[Exercise] Repeat exactly each line of the data provided below.

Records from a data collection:
(** The exit status of a process that makes some checks and leaves with 0. *)
Lemma run_checks_exit (l : list (probe cap)) (s : proc cap W) :
  ((run_checks l ;; (exit 0 : test cap W unit)) s).1
  = Exited (if forallb chk_ok l then 0 else EX_SOFTWARE).
Proof.
  pose proof (run_checks_outcome l s) as H. unfold mbind, eff_bind.
  destruct (forallb chk_ok l); [by rewrite H|]. by destruct H as [s' ->].
Qed.

(** A part that makes the checks [l], before others. *)
Lemma run_checks_cons_part {A} (m : test cap W unit) l l' (k k' : test cap W A) s :
  m s = run_checks l s ->
  (forall s', p_world s' = p_world s -> k s' = (run_checks l' ;; k') s') ->
  (m ;; k) s = (run_checks (l ++ l') ;; k') s.
Proof.
  intros Hm Hk. trans ((run_checks l ;; run_checks l' ;; k') s).
  - pose proof (run_checks_outcome l s) as H. unfold mbind at 1 2, eff_bind. rewrite Hm.
    destruct (forallb chk_ok l); [rewrite H; by apply Hk|]. by destruct H as [s' ->].
  - unfold run_checks. etrans; [symmetry; apply test_assoc|].
    unfold mbind, eff_bind. by rewrite foreach_app.
Qed.

(** *** Disjointness, from the last bytes *)

Lemma inbounds_iff (c : cap) a :
  inside c -> cheritest_cheri_is_address_inbounds c a = true <-> in_bounds c a.
Proof.
  intros Hc. pose proof (base_range c). pose proof (length_range c). unfold inside in Hc.
  unfold cheritest_cheri_is_address_inbounds, in_bounds.
  rewrite wrapu_small by lia. rewrite andb_true_iff. lia.
Qed.

Lemma disjoint_tops (c d : cap) :
  inside c -> inside d -> 0 < cheri_length_get c -> 0 < cheri_length_get d ->
  negb (cheritest_cheri_is_address_inbounds d
          (u64 (cheri_base_get c + cheri_length_get c - 1))) &&
  negb (cheritest_cheri_is_address_inbounds c
          (u64 (cheri_base_get d + cheri_length_get d - 1))) = true
  <-> forall a, ~ (in_bounds c a /\ in_bounds d a).
Proof.
  intros Hc Hd Hlc Hld.
  rewrite andb_true_iff, !negb_true_iff, <- !not_true_iff_false, !inbounds_iff by done.
  pose proof (base_range c). pose proof (base_range d). unfold inside in *.
  rewrite !wrapu_small by lia. unfold in_bounds. split.
  - intros [H1 H2] a. lia.
  - intros H'.
    pose proof (H' (cheri_base_get c + cheri_length_get c - 1)).
    pose proof (H' (cheri_base_get d + cheri_length_get d - 1)). lia.
Qed.

(** The kernel laid out the vectors of a process. *)
Record laid_out (w : W) (args envs : list cap) : Prop := {
  lo_args : vector w (es_argv w) args;
  lo_envs : vector w (environ w) envs;
  lo_inside : Forall inside (es_argv w :: environ w :: args ++ envs);
  lo_nonempty : 0 < cheri_length_get (es_argv w) /\ 0 < cheri_length_get (environ w);
}.

Lemma argv_child_exit (s : proc cap W) args envs :
  laid_out (p_world s) args envs ->
  let ok := vectors_ok (es_argv (p_world s)) (environ (p_world s)) args envs in
  let r := (cheriabi_check_argv_envv_bounds s).1 in
  exists b : bool, r = Exited (if b then 0 else EX_SOFTWARE) /\ (b = true <-> ok).
Proof.
  intros [Ha He Hin [Hla Hle]] ok r. rewrite !Forall_cons, Forall_app in Hin.
  destruct Hin as (Hia & Hie & Hargs & Henvs).
  set (argv := es_argv (p_world s)) in *. set (env := environ (p_world s)) in *.
  set (s0 := if p_verbose s =? 0 then s else
               (report_on_stderr "argv=%#p" [APtr argv] s).2).
  assert (p_world s0 = p_world s) as Hw by (unfold s0; by destruct (p_verbose s =? 0)).
  assert (exists l, Checks (vector_checks argv env) l /\
            (forallb chk_ok l = true <->
             precise argv /\ precise env /\
             forall a, ~ (in_bounds argv a /\ in_bounds env a))) as (l & Hl & Hok).
  { eexists. split; [apply _|]. cbn [app forallb chk_ok].
    rewrite !andb_true_iff, !Z.eqb_eq, <- disjoint_tops by done. rewrite andb_true_iff.
    unfold precise. tauto. }
  assert (r = Exited (if forallb chk_ok (l ++ string_checks 0 args ++
                           string_checks 0 envs ++ []) then 0 else EX_SOFTWARE)) as ->.
  { unfold r. rewrite <- (run_checks_exit _ s0). f_equal.
    trans ((vector_checks argv env ;; check_string_array_bounds argv ;;
            check_string_array_bounds env ;; (exit 0 : test cap W unit)) s0).
    { unfold cheriabi_check_argv_envv_bounds.
      etrans; [by apply test_bind|]. etrans; [by apply test_bind|].
      etrans; [apply (test_bind _ _ _ tt s0)|reflexivity].
      unfold s0, when, report_on_stderr, modify. by destruct (p_verbose s =? 0), s. }
    refine (run_checks_cons_part _ l _ _ _ s0 (Hl s0) _). intros s1 Hs1.
    refine (run_checks_cons_part _ _ _ _ _ s1
      (check_string_array_run _ _ _ _ Ha (eq_trans Hs1 Hw)) _). intros s2 Hs2.
    refine (run_checks_cons_part _ _ [] _ _ s2
      (check_string_array_run _ _ _ _ He (eq_trans Hs2 (eq_trans Hs1 Hw))) _). done. }
  assert (forallb chk_ok (l ++ string_checks 0 args ++ string_checks 0 envs ++ []) = true
          <-> ok) as Hiff.
  { rewrite !forallb_app, !andb_true_iff, Hok, !string_checks_spec by done.
    unfold ok, vectors_ok. simpl. tauto. }
  eexists. split; [reflexivity|exact Hiff].
Qed.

[Response]
(** The exit status of a process that makes some checks and leaves with 0. *)
Lemma run_checks_exit (l : list (probe cap)) (s : proc cap W) :
  ((run_checks l ;; (exit 0 : test cap W unit)) s).1
  = Exited (if forallb chk_ok l then 0 else EX_SOFTWARE).
Proof.
  pose proof (run_checks_outcome l s) as H. unfold mbind, eff_bind.
  destruct (forallb chk_ok l); [by rewrite H|]. by destruct H as [s' ->].
Qed.

(** A part that makes the checks [l], before others. *)
Lemma run_checks_cons_part {A} (m : test cap W unit) l l' (k k' : test cap W A) s :
  m s = run_checks l s ->
  (forall s', p_world s' = p_world s -> k s' = (run_checks l' ;; k') s') ->
  (m ;; k) s = (run_checks (l ++ l') ;; k') s.
Proof.
  intros Hm Hk. trans ((run_checks l ;; run_checks l' ;; k') s).
  - pose proof (run_checks_outcome l s) as H. unfold mbind at 1 2, eff_bind. rewrite Hm.
    destruct (forallb chk_ok l); [rewrite H; by apply Hk|]. by destruct H as [s' ->].
  - unfold run_checks. etrans; [symmetry; apply test_assoc|].
    unfold mbind, eff_bind. by rewrite foreach_app.
Qed.

(** *** Disjointness, from the last bytes *)

Lemma inbounds_iff (c : cap) a :
  inside c -> cheritest_cheri_is_address_inbounds c a = true <-> in_bounds c a.
Proof.
  intros Hc. pose proof (base_range c). pose proof (length_range c). unfold inside in Hc.
  unfold cheritest_cheri_is_address_inbounds, in_bounds.
  rewrite wrapu_small by lia. rewrite andb_true_iff. lia.
Qed.

Lemma disjoint_tops (c d : cap) :
  inside c -> inside d -> 0 < cheri_length_get c -> 0 < cheri_length_get d ->
  negb (cheritest_cheri_is_address_inbounds d
          (u64 (cheri_base_get c + cheri_length_get c - 1))) &&
  negb (cheritest_cheri_is_address_inbounds c
          (u64 (cheri_base_get d + cheri_length_get d - 1))) = true
  <-> forall a, ~ (in_bounds c a /\ in_bounds d a).
Proof.
  intros Hc Hd Hlc Hld.
  rewrite andb_true_iff, !negb_true_iff, <- !not_true_iff_false, !inbounds_iff by done.
  pose proof (base_range c). pose proof (base_range d). unfold inside in *.
  rewrite !wrapu_small by lia. unfold in_bounds. split.
  - intros [H1 H2] a. lia.
  - intros H'.
    pose proof (H' (cheri_base_get c + cheri_length_get c - 1)).
    pose proof (H' (cheri_base_get d + cheri_length_get d - 1)). lia.
Qed.

(** The kernel laid out the vectors of a process. *)
Record laid_out (w : W) (args envs : list cap) : Prop := {
  lo_args : vector w (es_argv w) args;
  lo_envs : vector w (environ w) envs;
  lo_inside : Forall inside (es_argv w :: environ w :: args ++ envs);
  lo_nonempty : 0 < cheri_length_get (es_argv w) /\ 0 < cheri_length_get (environ w);
}.

Lemma argv_child_exit (s : proc cap W) args envs :
  laid_out (p_world s) args envs ->
  let ok := vectors_ok (es_argv (p_world s)) (environ (p_world s)) args envs in
  let r := (cheriabi_check_argv_envv_bounds s).1 in
  exists b : bool, r = Exited (if b then 0 else EX_SOFTWARE) /\ (b = true <-> ok).
Proof.
  intros [Ha He Hin [Hla Hle]] ok r. rewrite !Forall_cons, Forall_app in Hin.
  destruct Hin as (Hia & Hie & Hargs & Henvs).
  set (argv := es_argv (p_world s)) in *. set (env := environ (p_world s)) in *.
  set (s0 := if p_verbose s =? 0 then s else
               (report_on_stderr "argv=%#p" [APtr argv] s).2).
  assert (p_world s0 = p_world s) as Hw by (unfold s0; by destruct (p_verbose s =? 0)).
  assert (exists l, Checks (vector_checks argv env) l /\
            (forallb chk_ok l = true <->
             precise argv /\ precise env /\
             forall a, ~ (in_bounds argv a /\ in_bounds env a))) as (l & Hl & Hok).
  { eexists. split; [apply _|]. cbn [app forallb chk_ok].
    rewrite !andb_true_iff, !Z.eqb_eq, <- disjoint_tops by done. rewrite andb_true_iff.
    unfold precise. tauto. }
  assert (r = Exited (if forallb chk_ok (l ++ string_checks 0 args ++
                           string_checks 0 envs ++ []) then 0 else EX_SOFTWARE)) as ->.
  { unfold r. rewrite <- (run_checks_exit _ s0). f_equal.
    trans ((vector_checks argv env ;; check_string_array_bounds argv ;;
            check_string_array_bounds env ;; (exit 0 : test cap W unit)) s0).
    { unfold cheriabi_check_argv_envv_bounds.
      etrans; [by apply test_bind|]. etrans; [by apply test_bind|].
      etrans; [apply (test_bind _ _ _ tt s0)|reflexivity].
      unfold s0, when, report_on_stderr, modify. by destruct (p_verbose s =? 0), s. }
    refine (run_checks_cons_part _ l _ _ _ s0 (Hl s0) _). intros s1 Hs1.
    refine (run_checks_cons_part _ _ _ _ _ s1
      (check_string_array_run _ _ _ _ Ha (eq_trans Hs1 Hw)) _). intros s2 Hs2.
    refine (run_checks_cons_part _ _ [] _ _ s2
      (check_string_array_run _ _ _ _ He (eq_trans Hs2 (eq_trans Hs1 Hw))) _). done. }
  assert (forallb chk_ok (l ++ string_checks 0 args ++ string_checks 0 envs ++ []) = true
          <-> ok) as Hiff.
  { rewrite !forallb_app, !andb_true_iff, Hok, !string_checks_spec by done.
    unfold ok, vectors_ok. simpl. tauto. }
  eexists. split; [reflexivity|exact Hiff].
Qed.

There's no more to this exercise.